The One UND Plan yielded a number of accomplishments, especially in areas such as student retention and success, online education and improving the campus’ physical environment, Armacost said at Friday’s launch.

With the adoption of the new plan, “we are building on the success found under One UND,” Armacost said. “And UND LEADS will also build on the University’s history and legacy of serving the needs of North Dakota and its citizens.”

Raising the Pillars

In February of last year, UND’s Strategic Planning Committee got to work. Charged by Armacost with developing a clear strategic vision and mission that will serve UND students and the greater community, the committee – co-chaired by Lynette Krenelka, executive director of the Teaching Transformation and Development Academy, and Jim Mochoruk, Chester Fritz Distinguished Professor of History – began by inviting the University community to share insights and ideas about UND’s future.

Those insights arrived via workgroups, Town Hall meetings and campuswide surveys, among other means. Comments were further considered as the plan evolved through multiple drafts.

The plan that resulted is meant to bring to life UND’s Mission “to provide exceptional educational experiences that enrich the lives of North Dakotans and the global community through excellence in teaching, innovative research, and meaningful engagement,” and Vision “to inspire a sense of wonder, a love of discovery, and a commitment to serve.”

The plan does this by describing the five Strategic Pillars of Learning, Equity, Affinity, Discovery and Service as UND’s foundation for years to come.

Examples from campus life

At Friday’s launch, faculty, staff and student speakers described how those Pillars already are serving as guideposts. These days, for example, Learning at UND goes far beyond the old-fashioned model of students sitting in classrooms listening to lectures, said Joonghwa Lee, associate professor in the UND Department of Communication.

Lee recalled how last year, his students worked with the Grand Forks Fire Department to create logos, banners and promotional materials for the fire department. They also organized a campuswide event with firefighters called “Fire Safety Fest,” thereby learning both marketing and event planning through real-world experience.

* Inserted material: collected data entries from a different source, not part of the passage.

(** * Car Audio Events MCP server

    A shallow embedding of [mcp-server/main.py] (the FastAPI endpoint layer),
    [mcp-server/services/supabase_service.py] (the data-access shim) and
    [mcp-use-agents/agents/car_audio_agent.py] (the agent wrapper), with the
    properties of the specification proved, or refuted, on it, and further
    properties read off the code.

    Python dictionaries are [gmap string value]; handlers and shim methods
    live in a small state-and-exception monad over a [world] holding the
    process environment, the wall clock and the log. *)

From Stdlib Require Import ZArith Lia.
From Corelib Require Import SpecFloat.
From stdpp Require Import gmap strings list pretty.

Set Warnings "-register-all".
Local Open Scope Z_scope.
Local Open Scope string_scope.

(** ** Python values *)

(** A Python [float] is an IEEE 754 double: zero, finite, infinite or not a
    number. *)
Definition float : Type := spec_float.

(** The double nearest to an integer, an infinity when the integer is past
    the range of doubles. *)
Definition binary64 (n : Z) : float := binary_normalize 53 1024 n 0 false.

(** [x + y] on floats. *)
Definition float_add (x y : float) : float := SFadd 53 1024 x y.

Definition is_finite (x : float) : bool :=
  match x with
  | S754_infinity _ | S754_nan => false
  | _ => true
  end.

(** The JSON-like values the files pass around.  A [str] is carried as the
    bytes of its UTF-8 encoding. *)
Inductive value : Type :=
  | VNone
  | VBool (b : bool)
  | VInt (n : Z)
  | VFloat (x : float)
  | VStr (s : string)
  | VList (l : list value)
  | VDict (d : gmap string value).

Abbreviation record := (gmap string value).

(** One item of a dict display [{k: v, **d, ...}]. *)
Inductive item : Type :=
  | KV (k : string) (v : value)
  | Unpack (d : record).

(** A dict display is evaluated left to right and a later key replaces an
    earlier one. *)
Definition dict_display (items : list item) : record :=
  fold_left (fun m it => match it with
                         | KV k v => <[k := v]> m
                         | Unpack d => d ∪ m
                         end) items ∅.

(** Truthiness of an [Optional[str]]: [None] and the empty string are
    falsy. *)
Definition truthy (o : option string) : bool :=
  match o with
  | Some s => negb (String.eqb s EmptyString)
  | None => false
  end.

(** The string an [Optional[str]] holds, once it has been tested truthy. *)
Definition unwrap (o : option string) : string := default EmptyString o.

(** [v == s] for a string [s]. *)
Definition eq_str (v : value) (s : string) : bool :=
  match v with
  | VStr s' => String.eqb s' s
  | _ => false
  end.

(** [s.lower()], on the ASCII letters. *)
Definition ascii_lower (c : Ascii.ascii) : Ascii.ascii :=
  let n := Ascii.nat_of_ascii c in
  if (65 <=? n)%nat && (n <=? 90)%nat then Ascii.ascii_of_nat (n + 32) else c.

Fixpoint lower (s : string) : string :=
  match s with
  | EmptyString => EmptyString
  | String c s' => String (ascii_lower c) (lower s')
  end.

(** Whether a value can be written as JSON: an infinite or not-a-number
    float, at any depth, cannot. *)
Fixpoint json_compliant (v : value) : bool :=
  match v with
  | VFloat x => is_finite x
  | VList l => forallb json_compliant l
  | VDict d => map_fold (fun _ v' rest => json_compliant v' && rest) true d
  | _ => true
  end.

(** [k in l] for a list of strings. *)
Definition contains (l : list string) (k : string) : bool :=
  existsb (String.eqb k) l.

(** The slice [l[:stop]]: a negative [stop] counts from the end, and both
    ends are clipped to the list. *)
Definition slice_to {A} (stop : Z) (l : list A) : list A :=
  if (0 <=? stop)%Z then take (Z.to_nat stop) l
  else take (Z.to_nat (Z.of_nat (length l) + stop)) l.

(** ** Exceptions *)

Inductive exception : Type :=
  | HTTPException (status_code : Z) (detail : string)
                  (headers : list (string * string))
  | Exception_ (msg : string).

(** [str(e)]: an [HTTPException] prints as ["<status>: <detail>"], any other
    exception as its message. *)
Definition str (e : exception) : string :=
  match e with
  | HTTPException sc detail _ => pretty sc ++ ": " ++ detail
  | Exception_ msg => msg
  end.

Definition KeyError (k : string) : exception := Exception_ ("'" ++ k ++ "'").
Definition TypeError (msg : string) : exception := Exception_ msg.
Definition AttributeError (msg : string) : exception := Exception_ msg.
Definition OverflowError (msg : string) : exception := Exception_ msg.

Inductive result (A : Type) : Type :=
  | Raised (e : exception)
  | Returned (a : A).
Arguments Raised {A} e.
Arguments Returned {A} a.

(** ** The world: environment, clock and log *)

(** A reading of [datetime.now()], given by the three renderings the code
    takes of it: [f"{d.timestamp()}"], [d.isoformat()] and
    [d.strftime("%Y-%m-%d")]. *)
Record datetime : Type := {
  timestamp_str : string;
  isoformat : string;
  strftime_Ymd : string
}.

Inductive level : Type := INFO | WARNING | ERROR.

(** [clock] lists the readings the wall clock will give, [ticks] counts the
    readings taken so far.  A log message is kept as the pieces of its
    f-string. *)
Record world : Type := {
  environ : gmap string string;
  clock : nat -> datetime;
  ticks : nat;
  log : list (level * list value)
}.

Definition M (A : Type) : Type := world -> result A * world.

Definition ret {A} (a : A) : M A := fun w => (Returned a, w).

Definition bind {A B} (m : M A) (f : A -> M B) : M B :=
  fun w => match m w with
           | (Returned a, w') => f a w'
           | (Raised e, w') => (Raised e, w')
           end.

Definition raise {A} (e : exception) : M A := fun w => (Raised e, w).

(** [try: body  except Exception as e: handler e]. *)
Definition try_except {A} (body : M A) (handler : exception -> M A) : M A :=
  fun w => match body w with
           | (Raised e, w') => handler e w'
           | r => r
           end.

(** A computation that touches neither clock nor log. *)
Definition lift {A} (r : result A) : M A := fun w => (r, w).

Declare Scope py_scope.
Delimit Scope py_scope with py.
Notation "x <- c1 ;; c2" := (bind c1 (fun x => c2))
  (at level 100, c1 at next level, right associativity) : py_scope.
Notation "c1 ;;; c2" := (bind c1 (fun _ => c2))
  (at level 100, right associativity) : py_scope.
Local Open Scope py_scope.

Definition datetime_now : M datetime :=
  fun w => (Returned (clock w (ticks w)),
            {| environ := environ w; clock := clock w;
               ticks := S (ticks w); log := log w |}).

Definition emit (lv : level) (msg : list value) : M unit :=
  fun w => (Returned tt,
            {| environ := environ w; clock := clock w;
               ticks := ticks w; log := log w ++ [(lv, msg)] |}).

Definition logger_info := emit INFO.
Definition logger_warning := emit WARNING.
Definition logger_error := emit ERROR.

(** [os.getenv(k)] and [os.getenv(k, default)]. *)
Definition getenv (k : string) : M (option string) :=
  fun w => (Returned (environ w !! k), w).

Definition getenv_default (k dflt : string) : M string :=
  fun w => (Returned (default dflt (environ w !! k)), w).

(** [d[k]]. *)
Definition getitem (d : record) (k : string) : result value :=
  match d !! k with
  | Some v => Returned v
  | None => Raised (KeyError k)
  end.

(** The comprehension [[e for e in l if e[k] == s]]. *)
Fixpoint select_eq (k s : string) (l : list record) : result (list record) :=
  match l with
  | [] => Returned []
  | e :: l' =>
      match getitem e k with
      | Raised x => Raised x
      | Returned v =>
          match select_eq k s l' with
          | Raised x => Raised x
          | Returned r => Returned (if eq_str v s then e :: r else r)
          end
      end
  end.

(** ** main.py: request models *)

Module EventCreate.
Record t : Type := {
  name : string;
  event_type : string;
  start_date : string;
  end_date : string;
  location : string;
  venue_name : string;
  max_competitors : Z;
  early_bird_price : float;
  regular_price : float;
  description : option string
}.
End EventCreate.

Module CompetitorRegistration.
Record t : Type := {
  event_id : string;
  competitor_name : string;
  email : string;
  phone : string;
  vehicle_info : record;
  class_id : string;
  team_name : option string
}.
End CompetitorRegistration.

Module EventAnalytics.
Record t : Type := {
  event_id : option string;
  start_date : option string;
  end_date : option string;
  metrics : list string
}.
End EventAnalytics.

Module PaymentProcess.
Record t : Type := {
  registration_id : string;
  amount : float;
  currency : string;
  payment_method : string;
  metadata : option record
}.
End PaymentProcess.

Module SupportTicket.
Record t : Type := {
  subject : string;
  description : string;
  priority : string;
  category : string;
  user_email : string;
  attachments : option (list string)
}.
End SupportTicket.

(** The credentials of an [Authorization: Bearer <token>] header. *)
Record HTTPAuthorizationCredentials : Type := {
  scheme : string;
  credentials : string
}.

(** ** main.py: security and endpoints *)

Module Main.

(** Modelled from the spec: [HTTPBearer] is FastAPI's, not this
    repository's.  Per the spec an authenticated route requires the header
    [Authorization: Bearer <token>], and a request without a bearer token is
    answered 401 with a [WWW-Authenticate: Bearer] challenge: so is a
    request with no header, with a header that lacks the scheme or the
    token, or with a scheme other than bearer (in any case of letters); a
    bearer token is handed on. *)
Definition security (authorization : option HTTPAuthorizationCredentials)
  : M HTTPAuthorizationCredentials :=
  match authorization with
  | None => raise (HTTPException 401 "Not authenticated"
                     [("WWW-Authenticate", "Bearer")])
  | Some c =>
      if String.eqb (scheme c) EmptyString
         || String.eqb (credentials c) EmptyString then
        raise (HTTPException 401 "Not authenticated"
                 [("WWW-Authenticate", "Bearer")])
      else if negb (String.eqb (lower (scheme c)) "bearer") then
        raise (HTTPException 401 "Invalid authentication credentials"
                 [("WWW-Authenticate", "Bearer")])
      else ret c
  end.

Definition verify_token (creds : HTTPAuthorizationCredentials) : M bool :=
  let token := credentials creds in
  expected_token <- getenv_default "MCP_API_TOKEN" "car-audio-events-mcp-token" ;;
  if negb (String.eqb token expected_token) then
    raise (HTTPException 401 "Invalid authentication credentials"
             [("WWW-Authenticate", "Bearer")])
  else ret true.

Among many other events, a national workshop to make STEM subjects — science, technology, engineering and mathematics — more accessible for all students, including those who may be blind or deaf, was prompted by UND’s commitment to Equity. Affinity underlies the sense of belonging that Head UND Football Coach Bubba Schweigert is describing when he tells prospects, “At UND, we don’t recruit you for four years. We recruit you for the next 40-plus years.”

Discovery is furthering research on campus at the nanotechnology level, the spaceship-communications level and virtually every other level in between.

And under the category of Service, Master of Public Administration Student Anna Roaldson described her work with the Special Olympics College Club at UND. Thanks to the club’s many events and activities, UND was honored earlier this month as an ESPN Top 5 Special Olympics National Unified Champion Banner School, Roaldson said.

The University is the first school in North Dakota history to receive this honor.

“Service is a commitment to people and communities,” Roaldson noted. “Thus, by embracing collaboration and civic engagement, we can continue to build better tomorrows at the University of North Dakota and throughout the world.”

Living the plan

For the new UND LEADS plan, the next step will be the development of an Integrated Planning Team, Armacost said at the event. That group will recommend ways for the institution invest resources, set priorities and measure progress to implement the plan.

But throughout that process and beyond, members of the UND community should “think about how the five pillars of the plan relate to your job and what you can do to lead in your own way,” Armacost said.

“No matter what position you hold at UND, individually, you can make a difference,” he told his audience. “Please join me in realizing the vision and accomplishing the mission that the members of our campus have created: UND LEADS – today, tomorrow, and forever.”